- Assignment -
Using the records below, quote only the span that opens with the line containing "normalizeForCompare proc (path.resolve" and closes with the line containing "intros Hs. pose", exactly and inclusively.

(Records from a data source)
━━━━━━

(** X9. The wrapper [npm-setup] around [node-linker-pro.mjs]. When the
    linker ends well the wrapper starts the installer once more, whether or
    not the linker has just installed, and exits with that installer's
    status (1 when it was ended by a signal): one or two installer starts in
    all. When the linker fails the wrapper exits with status 1 in the world
    the linker left and starts nothing more. *)
Theorem npm_setup_outcome (w : W) :
  match result_of (main os proc w) with
  | Ok _ =>
      result_of (npm_setup os proc w) =
        match fst (spawn_npm_install os (world_of (main os proc w))) with
        | Some c => c
        | None => 1%N
        end /\
      installs (trace_of (npm_setup os proc w)) =
        installs (trace_of (main os proc w)) + 1 /\
      installs (trace_of (npm_setup os proc w)) <= 2
  | Err e =>
      result_of (npm_setup os proc w) = 1%N /\
      world_of (npm_setup os proc w) = world_of (main os proc w) /\
      installs (trace_of (npm_setup os proc w)) = installs (trace_of (main os proc w))
  end.
Proof.
  pose proof (main_installs w) as Hle.
  unfold npm_setup, script. rewrite main_as_child.
  change (help_asked_of (argv (as_child proc))) with false. cbv iota.
  destruct (main os proc w) as [[[[]|e] w1] t1];
    unfold result_of, world_of, trace_of in *; simpl in *.
  - destruct (spawn_npm_install os w1) as [[[|c]|] w2]; simpl;
      rewrite installs_app; change (installs [EvSpawn _]) with 1;
      try change (installs [EvSpawn _; EvExit _]) with 1;
      (split; [reflexivity|]); (split; [reflexivity|]); lia.
  - rewrite !installs_app.
    change (installs [EvError _; EvExit _]) with 0.
    change (installs [EvExit _]) with 0.
    repeat split; lia.
Qed.

Lemma legacy_main_installs w : installs (trace_of (legacy.main os proc w)) <= 2.
Proof.
  destruct (legacy_branches os proc w) as
    [(r & e & w1 & ->)|[(r & w2 & ->)|(r & st & w2 & ->)]];
    unfold trace_of at 1; simpl.
  - unfold installs. simpl. lia.
  - rewrite !installs_skip by exact I. apply (legacy_linked_installs os proc w2).
  - rewrite !installs_skip by exact I.
    etrans; [apply (legacy_fresh_installs os proc w2)|lia].
Qed.

(** X10. The wrapper around the earlier script behaves the same way, so a
    single call of it can start the installer three times: twice in the
    script and once more after it. *)
Theorem legacy_npm_setup_outcome (w : W) :
  match result_of (legacy.main os proc w) with
  | Ok _ =>
      result_of (legacy.npm_setup os proc w) =
        match fst (spawn_npm_install os (world_of (legacy.main os proc w))) with
        | Some c => c
        | None => 1%N
        end /\
      installs (trace_of (legacy.npm_setup os proc w)) =
        installs (trace_of (legacy.main os proc w)) + 1 /\
      installs (trace_of (legacy.npm_setup os proc w)) <= 3
  | Err e =>
      result_of (legacy.npm_setup os proc w) = 1%N /\
      world_of (legacy.npm_setup os proc w) = world_of (legacy.main os proc w) /\
      installs (trace_of (legacy.npm_setup os proc w)) =
        installs (trace_of (legacy.main os proc w))
  end.
Proof.
  pose proof (legacy_main_installs w) as Hle.
  unfold legacy.npm_setup, legacy.script. rewrite legacy_main_as_child.
  change (includes "--help" (argv (legacy.as_child proc))) with false. cbv iota.
  destruct (legacy.main os proc w) as [[[[]|e] w1] t1];
    unfold result_of, world_of, trace_of in *; simpl in *.
  - destruct (spawn_npm_install os w1) as [[[|c]|] w2]; simpl;
      rewrite installs_app; change (installs [EvSpawn _]) with 1;
      try change (installs [EvSpawn _; EvExit _]) with 1;
      (split; [reflexivity|]); (split; [reflexivity|]); lia.
  - rewrite !installs_app.
    change (installs [EvError _; EvExit _]) with 0.
    change (installs [EvExit _]) with 0.
    repeat split; lia.
Qed.

End Wrappers.

(** ** More on paths *)

Section PathMore.

Implicit Types (s a h d p t : string) (xs st : list string).

Lemma normalize_absolute p :
  path.isAbsolute p = true -> path.isAbsolute (path.normalize p) = true.
Proof.
  intros Hp. unfold path.normalize.
  destruct (String.eqb_spec p "") as [->|_]; [done|].
  rewrite Hp. by destruct (String.eqb _ "").
Qed.

Lemma join_absolute d h :
  h <> "" -> path.isAbsolute d = true -> path.isAbsolute (path.join [d; h]) = true.
Proof.
  intros Hh Hd. rewrite join_two by done.
  destruct (String.eqb_spec d "") as [->|Hne]; [done|].
  apply normalize_absolute. by rewrite isAbsolute_app.
Qed.

Lemma absolute_nonempty p : path.isAbsolute p = true -> String.eqb p "" = false.
Proof. by destruct p. Qed.

Lemma resolve_raw_last cwd d t :
  path.isAbsolute t = true -> path.resolve_raw cwd [d; t] = path.resolve_raw cwd [t].
Proof.
  intros Ht. unfold path.resolve_raw. simpl.
  by rewrite (absolute_nonempty _ Ht), Ht.
Qed.

Lemma resolve_last cwd d t :
  path.isAbsolute t = true -> path.resolve cwd [d; t] = path.resolve cwd [t].
Proof.
  intros Ht. unfold path.resolve, path.resolve_segs.
  by rewrite (resolve_raw_last _ _ _ Ht).
Qed.

Lemma resolve_raw_absolute cwd p :
  path.isAbsolute p = true -> snd (path.resolve_raw cwd [p]) = true.
Proof.
  intros Hp. unfold path.resolve_raw. simpl.
  by rewrite (absolute_nonempty _ Hp), Hp.
Qed.


(** The segments of a rooted resolution are plain names. *)
Lemma resolve_segs_plain cwd args :
  snd (path.resolve_raw cwd args) = true ->
  Forall (fun y => plainb y = true) (path.resolve_segs cwd args).
Proof.
  intros Habs. unfold path.resolve_segs, path.normSegs. rewrite Habs. simpl.
  apply Forall_rev, fold_plain_stack; [apply split_elems|constructor].
Qed.

Lemma resolve_rooted cwd args :
  snd (path.resolve_raw cwd args) = true ->
  path.resolve cwd args = "/" +:+ path.intercalate (path.resolve_segs cwd args).
Proof. intros Habs. unfold path.resolve. by rewrite Habs. Qed.

Lemma plain_no_slash xs :
  Forall (fun y => plainb y = true) xs -> Forall (fun x => has_slash x = false) xs.
Proof. induction 1; constructor; [by apply plainb_no_slash|done]. Qed.

(** Resolving the text of plain segments gives the segments back. *)
Lemma resolve_segs_of_plain cwd xs :
  Forall (fun y => plainb y = true) xs ->
  path.resolve_segs cwd ["/" +:+ path.intercalate xs] = xs.
Proof.
  intros Hxs. rewrite resolve_segs_absolute by done.
  change ("/" +:+ path.intercalate xs) with ("" +:+ String "/" (path.intercalate xs)).
  rewrite split_app_slash. simpl.
  destruct xs as [|x xs']; [reflexivity|].
  rewrite split_intercalate by (done || by apply plain_no_slash).
  change (fold_left (path.step false) (x :: xs') (path.step false [] ""))
    with (fold_left (path.step false) (x :: xs') []).
  rewrite fold_plain by done. by rewrite app_nil_r, rev_involutive.
Qed.

(** [path.resolve] is idempotent on what it has rooted. *)
Lemma resolve_idempotent cwd args :
  snd (path.resolve_raw cwd args) = true ->
  path.resolve cwd [path.resolve cwd args] = path.resolve cwd args.
Proof.
  intros Habs. rewrite (resolve_rooted _ _ Habs).
  rewrite resolve_rooted by (by apply resolve_raw_absolute).
  by rewrite resolve_segs_of_plain by (by apply resolve_segs_plain).
Qed.

End PathMore.

Section Compare.

Variable proc : process.

(** A link whose text is an absolute path leads to that path, by the
    script's comparison, wherever the link is. *)
Lemma absolute_link_resolves l t :
  path.isAbsolute t = true ->
  normalizeForCompare proc (path.resolve (cwd proc) [path.dirname l; t])
  = normalizeForCompare proc t.
Proof.
  intros Ht. unfold normalizeForCompare.
  rewrite (resolve_last _ _ _ Ht).
  by rewrite resolve_idempotent by (by apply resolve_raw_absolute).
Qed.

Lemma target_absolute :
  path.isAbsolute (storeDir proc) = true -> path.isAbsolute (target proc) = true.
Proof.
  intros Hs. unfold target. apply join_absolute; [|done].
  apply plainb_nonempty, sha1_hex_plain.
Qed.

Lemma target_resolves :
  path.isAbsolute (storeDir proc) = true ->
  resolves_to_target proc (target proc) = true.
Proof.
  intros Hs. pose proof (target_absolute Hs) as Ht.
  unfold resolves_to_target.
  rewrite (absolute_nonempty _ Ht), (absolute_link_resolves _ _ Ht).
  simpl. by apply String.eqb_refl.
Qed.

End Compare.

(** ** More on the in-memory file system *)

Section LinkedOnMemfs.

Variable proc : process.
Variable npm : node -> option N * node.

Local Abbreviation phys := (memfs.phys (cwd proc)).
Local Abbreviation os := (memfs.os (cwd proc) npm).

(** The read-back of a link that leads to the cache target. *)
Lemma verify_memfs_true w raw :
  memfs.get (phys (nmPath proc)) w = Some (Link raw) ->
  resolves_to_target proc raw = true ->
  verifyLinkPointsTo os proc (nmPath proc) (target proc) w =
    (Ok true, w,
     [EvLstat (nmPath proc) (Ok FtSymlink); EvReadlink (nmPath proc) (Ok raw)]).
Proof.
  intros Hslot Hres. unfold verifyLinkPointsTo, lstat, readlink.
  unfold_run. simpl. unfold memfs.lstat, memfs.readlink.
  repeat (rewrite Hslot; simpl).
  unfold resolves_to_target in Hres.
  destruct (String.eqb raw ""); simpl in *; [done|]. by rewrite Hres.
Qed.

Lemma not_verification_install :
  raises not_verification_failure (install_if_empty os proc).
Proof.
  unfold install_if_empty, runNpmInstall, readdir.
  raises_walk; try exact I. all: apply raises_spawn; intros c; exact I.
Qed.

Lemma not_verification_linked :
  raises not_verification_failure (already_linked os proc).
Proof.
  unfold already_linked, runNpmInstall, exists_, readdir.
  unfold verifyLinkPointsTo.
  raises_walk; try exact I. all: apply raises_spawn; intros c; exact I.
Qed.

(** A link that was made is read back as made. *)
Lemma link_then_verify :
  path.isAbsolute (storeDir proc) = true ->
  raises not_verification_failure
    (bind (create_link os proc)
       (fun _ => bind (verify_link os proc) (fun _ => install_if_empty os proc))).
Proof.
  intros Habs w e.
  destruct (create_link os proc w) as [[[[]|e1] w1] t1] eqn:Hmk.
  - rewrite (bind_ok _ _ _ _ _ _ Hmk). unfold result_of at 1. simpl.
    apply create_link_memfs in Hmk as [_ Hput].
    pose proof (put_get _ _ _ _ Hput) as Hslot.
    unfold verify_link.
    rewrite bind_assoc,
      (bind_ok _ _ _ _ _ _ (verify_memfs_true _ _ Hslot (target_resolves proc Habs))).
    unfold result_of at 1. simpl.
    rewrite bind_run. unfold console_log at 1, result_of at 1. simpl.
    unfold result_of at 1. simpl. apply not_verification_install.
  - rewrite (bind_err _ _ _ _ _ _ Hmk). unfold result_of. simpl. intros [= <-].
    revert Hmk. unfold create_link, symlink. unfold_run. simpl.
    destruct (memfs.symlink _ _ _ _ _) as [[[]|c] w2]; simpl; [discriminate|].
    by intros [= <- _ _].
Qed.

(** X11. On the in-memory file system, where a link holds the text it was
    made with, and with an absolute cache root: a run never ends with
    [LinkVerificationFailed]. The link the script makes always passes the
    script's own read-back. *)
Theorem new_link_verifies :
  path.isAbsolute (storeDir proc) = true ->
  raises not_verification_failure (main os proc).
Proof.
  intros Habs. unfold main.
  apply raises_bind; [unfold mkdir; raises_walk; exact I|intros _].
  apply raises_bind; [unfold isSymlink, lstat; raises_walk; exact I|intros linked].
  destruct linked; [apply not_verification_linked|].
  unfold fresh_link.
  apply raises_bind; [|intros _].
  { unfold relocate, exists_, isSymlink, mkdir, rename. raises_walk; exact I. }
  apply raises_bind; [|intros _].
  { unfold preflight_gate, windowsJunctionPreflight. raises_walk; exact I. }
  by apply link_then_verify.
Qed.

End LinkedOnMemfs.

(** ** A slot that is linked already *)

Section LeftAlone.

Context {W : Type}.
Variable os : OS W.
Variable proc : process.

Lemma exists_keeps p :
  (forall p w, snd (fsp_lstat os p w) = w) -> keeps (fun w => w) (exists_ os p).
Proof. intros Hl. unfold exists_, lstat. keeps_walk. apply Hl. Qed.

Lemma isSymlink_keeps p :
  (forall p w, snd (fsp_lstat os p w) = w) -> keeps (fun w => w) (isSymlink os p).
Proof. intros Hl. unfold isSymlink, lstat. keeps_walk. apply Hl. Qed.

Lemma verify_keeps l t :
  (forall p w, snd (fsp_lstat os p w) = w) ->
  (forall p w, snd (fsp_readlink os p w) = w) ->
  keeps (fun w => w) (verifyLinkPointsTo os proc l t).
Proof.
  intros Hl Hr. unfold verifyLinkPointsTo, lstat, readlink.
  keeps_walk; first [apply Hl|apply Hr].
Qed.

━━━━━━

- Reply -
  normalizeForCompare proc (path.resolve (cwd proc) [path.dirname l; t])
  = normalizeForCompare proc t.
Proof.
  intros Ht. unfold normalizeForCompare.
  rewrite (resolve_last _ _ _ Ht).
  by rewrite resolve_idempotent by (by apply resolve_raw_absolute).
Qed.

Lemma target_absolute :
  path.isAbsolute (storeDir proc) = true -> path.isAbsolute (target proc) = true.
Proof.
  intros Hs. unfold target. apply join_absolute; [|done].
  apply plainb_nonempty, sha1_hex_plain.
Qed.

Lemma target_resolves :
  path.isAbsolute (storeDir proc) = true ->
  resolves_to_target proc (target proc) = true.
Proof.
  intros Hs. pose proof (target_absolute Hs) as Ht.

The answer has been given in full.